(* ===== verification/MCPServer.v ===== *)
(** The mock MCP server, [internal/mcp/server.go]: the dispatch of JSON-RPC
    requests, every method, and the state a server keeps. A method's critical section
    is one step. *)

From S2P Require Import Prelude GoBase GoStrings AgentTypes DocumentTypes JsonRpc MCPOutbound.

Record toolCallParams := mkToolCallParams { tcp_Name : string; tcp_Arguments : list (string * value) }.
Record promptsGetParams := mkPromptsGetParams { pgp_Name : string; pgp_Arguments : gmap string string }.
Record completionRef := mkCompletionRef { cr_Type : string; cr_Name : string }.
Record completionArgument := mkCompletionArgument { ca_Name : string; ca_Value : string }.
Record completionParams := mkCompletionParams { cp_Ref : completionRef; cp_Argument : completionArgument }.

(** [json.Unmarshal] of a request and of the parameters of each method (its error
    text on the left), and [json.Marshal] of a response. *)
Class McpJson := {
  UnmarshalRequest : string → string + Request;
  UnmarshalToolCall : string → string + toolCallParams;
  UnmarshalURI : string → string + string;
  UnmarshalPromptsGet : string → string + promptsGetParams;
  UnmarshalCompletion : string → string + completionParams;
  UnmarshalLevel : string → string + string;
  MarshalResponse : Response → string + string
}.

(** [strings.ReplaceAll(s, old, new)] for a non-empty [old]. Every step consumes a
    byte at least, so the length of the string is enough fuel. *)
Fixpoint replace_loop (fuel : nat) (s old new : string) : string :=
  match fuel, s with
  | S fuel, String a s' =>
      if has_prefix s old then (new +:+ replace_loop fuel (str_drop (String.length old) s) old new)%string
      else String a (replace_loop fuel s' old new)
  | _, _ => s
  end.

Definition ReplaceAll (s old new : string) : string := replace_loop (String.length s) s old new.

Record Server := mkServer {
  inited : bool;
  logLvl : string;
  sv_pending : list Notification;
  subscribed : gmap string bool;
  sv_link : link
}.

Definition NewServer : Server := mkServer false "" [] ∅ new_link.

Definition set_inited s := mkServer true (logLvl s) (sv_pending s) (subscribed s) (sv_link s).
Definition set_logLvl s l := mkServer (inited s) l (sv_pending s) (subscribed s) (sv_link s).
Definition set_pending s p := mkServer (inited s) (logLvl s) p (subscribed s) (sv_link s).
Definition set_subscribed s m := mkServer (inited s) (logLvl s) (sv_pending s) m (sv_link s).
Definition set_link s l := mkServer (inited s) (logLvl s) (sv_pending s) (subscribed s) l.

Section server.
Context {mr : MapRange} {lower : GoLower} {fmt : GoFmt} {json : McpJson}.
Context (def : MCPServerDefinition).

(** ** Notifications *)

(** [None] is a panic of the outbound queue. *)
Definition EmitNotification (n : Notification) (s : Server) : option Server :=
  let s := set_pending s (sv_pending s ++ [n]) in
  '(l, _) ← link_step (ONotify n) (sv_link s); Some (set_link s l).

Definition DrainNotifications (s : Server) : Server * list Notification :=
  match sv_pending s with
  | [] => (s, [])
  | out => (set_pending s [], out)
  end.

Definition LogLevel (s : Server) : string := logLvl s.

Definition Subscribed (uri : string) (s : Server) : bool := default false (subscribed s !! uri).

(** ** Methods *)

Definition empty_object : value := VObj [].

Definition available (names : list string) : value := VObj [("available"%string, VArr (VString <$> names))].

Definition invalid_params (req : Request) (method err : string) : Response :=
  newError (rq_ID req) ErrInvalidParams ("invalid params for " +:+ method)%string (VString err).

Definition handleInitialize (req : Request) : Response :=
  let spec := msd_Spec def in
  let caps := mss_Capabilities spec in
  let pv := if decide (mss_ProtocolVersion spec = "") then DefaultMCPProtocolVersion
            else mss_ProtocolVersion spec in
  let cap (b : bool) (k : string) (v : value) : list (string * value) := if b then [(k, v)] else [] in
  newResult (rq_ID req)
    (InitializeResult (mkInitializeResult pv
       [("name"%string, md_Name (msd_Metadata def)); ("version"%string, "mock"%string)]
       (cap (mcap_Tools caps || bool_decide (0 < length (mss_Tools spec))) "tools" empty_object ++
        cap (mcap_Resources caps || bool_decide (0 < length (mss_Resources spec))) "resources"
          (VObj [("subscribe"%string, VBool true)]) ++
        cap (mcap_Prompts caps || bool_decide (0 < length (mss_Prompts spec))) "prompts" empty_object ++
        cap (mcap_Logging caps) "logging" empty_object))).

Definition handleToolsList (req : Request) : Response :=
  newResult (rq_ID req)
    (ToolsResult ((λ t, mkToolListEntry (mt_Name t) (mt_Description t) (mt_InputSchema t))
       <$> mss_Tools (msd_Spec def))).

Definition matchArgs (match_ args : list (string * value)) : bool :=
  match match_ with
  | [] => false
  | _ => forallb (λ kv, match obj_get args kv.1 with
                        | None => false
                        | Some got => DeepEqual got kv.2
                        end) match_
  end.

(** The loop of [resolveToolResponse] with its fallback so far. *)
Fixpoint resolve_from (fallback : option MCPToolResponse) (responses : list MCPToolResponse)
    (args : list (string * value)) : option MCPToolResponse :=
  match responses with
  | [] => fallback
  | r :: rest =>
      if mtr_Default r then resolve_from (Some r) rest args
      else if matchArgs (mtr_Match r) args then Some r
      else resolve_from fallback rest args
  end.

Definition resolveToolResponse (responses : list MCPToolResponse) (args : list (string * value))
  : option MCPToolResponse := resolve_from None responses args.

Definition findTool (name : string) : option MCPTool :=
  find (λ t, bool_decide (mt_Name t = name)) (mss_Tools (msd_Spec def)).

Definition toolNames : list string := mt_Name <$> mss_Tools (msd_Spec def).

Definition mock_text (t : MCPTool) (args : list (string * value)) : MCPContentBlock :=
  mkMCPContentBlock "text" ("(mock) tool " +:+ mt_Name t +:+ " called with " +:+ Sprint (VObj args))%string
    "" "" "" "".

Definition handleToolsCall (req : Request) : Response :=
  match UnmarshalToolCall (rq_Params req) with
  | inl err => invalid_params req "tools/call" err
  | inr params =>
      if decide (tcp_Name params = "") then
        newError (rq_ID req) ErrInvalidParams "tool name is required" VNil
      else match findTool (tcp_Name params) with
           | None => newError (rq_ID req) ErrMethodNotFound
                       ("unknown tool " +:+ Quote (tcp_Name params))%string (available toolNames)
           | Some tool =>
               match resolveToolResponse (mt_Responses tool) (tcp_Arguments params) with
               | None => newResult (rq_ID req)
                   (ToolCallResult (mkMCPToolCallResult [mock_text tool (tcp_Arguments params)] false))
               | Some resp => newResult (rq_ID req)
                   (ToolCallResult (mkMCPToolCallResult (mtr_Content resp) (mtr_IsError resp)))
               end
           end
  end.

Definition handleResourcesList (req : Request) : Response :=
  newResult (rq_ID req)
    (ResourcesResult ((λ r, mkResourceListEntry (ms_URI r) (ms_Name r) (ms_Description r) (ms_MimeType r))
       <$> mss_Resources (msd_Spec def))).

Definition resourceURIs : list string := ms_URI <$> mss_Resources (msd_Spec def).

Definition handleResourcesRead (req : Request) : Response :=
  match UnmarshalURI (rq_Params req) with
  | inl err => invalid_params req "resources/read" err
  | inr uri =>
      match find (λ r, bool_decide (ms_URI r = uri)) (mss_Resources (msd_Spec def)) with
      | Some r => newResult (rq_ID req)
          (ContentsResult [mkResourceContents (ms_URI r) (ms_MimeType r) (ms_Text r) (ms_Blob r)])
      | None => newError (rq_ID req) ErrInvalidParams
          ("unknown resource " +:+ Quote uri)%string (available resourceURIs)
      end
  end.

Definition handleResourcesSubscribe (req : Request) (s : Server) : Server * Response :=
  match UnmarshalURI (rq_Params req) with
  | inl err => (s, invalid_params req "resources/subscribe" err)
  | inr uri =>
      if decide (uri = "") then (s, newError (rq_ID req) ErrInvalidParams "uri is required" VNil)
      else (set_subscribed s (<[uri := true]> (subscribed s)), newResult (rq_ID req) EmptyResult)
  end.

Definition handleResourcesUnsubscribe (req : Request) (s : Server) : Server * Response :=
  match UnmarshalURI (rq_Params req) with
  | inl err => (s, invalid_params req "resources/unsubscribe" err)
  | inr uri =>
      if decide (uri = "") then (s, newError (rq_ID req) ErrInvalidParams "uri is required" VNil)
      else (set_subscribed s (delete uri (subscribed s)), newResult (rq_ID req) EmptyResult)
  end.

Definition handlePromptsList (req : Request) : Response :=
  newResult (rq_ID req)
    (PromptsResult ((λ p, mkPromptListEntry (mp_Name p) (mp_Description p) (mp_Arguments p))
       <$> mss_Prompts (msd_Spec def))).

(** [{{name}}]. *)
Definition placeholder (name : string) : string := ("{{" +:+ name +:+ "}}")%string.

Definition expandArgs (s : string) (args : gmap string string) : string :=
  foldl (λ s kv, ReplaceAll s (placeholder kv.1) kv.2) s (range args).

Definition expand_message (args : gmap string string) (m : MCPPromptMessage) : MCPPromptMessage :=
  let c := mpm_Content m in
  mkMCPPromptMessage (mpm_Role m)
    (mkMCPContentBlock (mb_Type c) (expandArgs (mb_Text c) args) (mb_Data c) (mb_MimeType c)
       (expandArgs (mb_URI c) args) (mb_Blob c)).

Definition handlePromptsGet (req : Request) : Response :=
  match UnmarshalPromptsGet (rq_Params req) with
  | inl err => invalid_params req "prompts/get" err
  | inr params =>
      match find (λ p, bool_decide (mp_Name p = pgp_Name params)) (mss_Prompts (msd_Spec def)) with
      | Some p => newResult (rq_ID req)
          (PromptResult (mp_Description p) (expand_message (pgp_Arguments params) <$> mp_Messages p))
      | None => newError (rq_ID req) ErrInvalidParams
          ("unknown prompt " +:+ Quote (pgp_Name params))%string VNil
      end
  end.

(** The guards of the loop of [lookupCompletion]. *)
Definition completion_matches (refType refName argName : string) (c : MCPCompletion) : bool :=
  (bool_decide (mc_RefType c = "") || bool_decide (mc_RefType c = refType)) &&
  (bool_decide (mc_RefName c = "") || bool_decide (mc_RefName c = refName)) &&
  bool_decide (mc_ArgName c = argName).

(** [None] is the nil slice. *)
Definition lookupCompletion (refType refName argName : string) : option (list string) :=
  mc_Values <$> find (completion_matches refType refName argName) (mss_Completions (msd_Spec def)).

Definition filterPrefix (values : option (list string)) (prefix : string) : option (list string) :=
  if decide (prefix = "") then values
  else filter (λ v, has_prefix (ToLower v) (ToLower prefix) = true) <$> values.

Definition maxValues : nat := 100.

Definition handleCompletionComplete (req : Request) : Response :=
  match UnmarshalCompletion (rq_Params req) with
  | inl err => invalid_params req "completion/complete" err
  | inr params =>
      let arg := cp_Argument params in
      if decide (ca_Name arg = "") then
        newError (rq_ID req) ErrInvalidParams "argument.name is required" VNil
      else
        let values := lookupCompletion (cr_Type (cp_Ref params)) (cr_Name (cp_Ref params)) (ca_Name arg) in
        let values := if decide (ca_Value arg ≠ "") then filterPrefix values (ca_Value arg) else values in
        let total := length (default [] values) in
        let '(values, hasMore) :=
          if decide (maxValues < total) then (take maxValues <$> values, true) else (values, false) in
        newResult (rq_ID req) (CompletionResult (mkCompletionValues values (Z.of_nat total) hasMore))
  end.

Definition log_levels : list string :=
  ["debug"; "info"; "notice"; "warning"; "error"; "critical"; "alert"; "emergency"]%string.

Definition handleLoggingSetLevel (req : Request) (s : Server) : Server * Response :=
  match UnmarshalLevel (rq_Params req) with
  | inl err => (s, invalid_params req "logging/setLevel" err)
  | inr level =>
      if decide (level = "") then (s, newError (rq_ID req) ErrInvalidParams "level is required" VNil)
      else if decide (level ∈ log_levels) then (set_logLvl s level, newResult (rq_ID req) EmptyResult)
      else (s, newError (rq_ID req) ErrInvalidParams ("unknown level " +:+ Quote level)%string
                 (VObj [("valid"%string, VArr (VString <$> log_levels))]))
  end.

(** ** Dispatch *)

Definition server_initiated (req : Request) : Response :=
  newError (rq_ID req) ErrMethodNotFound
    ("method " +:+ Quote (rq_Method req) +:+
     " is server-initiated and not supported by the mock without a bidirectional transport")%string
    (VObj [("hint"%string,
      VString "use Server.EmitNotification or POST /mcp/notify to drive the client side")]).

▶ _PROBLEM DETAILS_
Beginning with the first line above, could you copy every line exactly, up to and including the one with "From S2P Require"?

▶ _WRITTEN RESPONSE_
(* ===== verification/MCPServer.v ===== *)
(** The mock MCP server, [internal/mcp/server.go]: the dispatch of JSON-RPC
    requests, every method, and the state a server keeps. A method's critical section
    is one step. *)

From S2P Require Import Prelude GoBase GoStrings AgentTypes DocumentTypes JsonRpc MCPOutbound.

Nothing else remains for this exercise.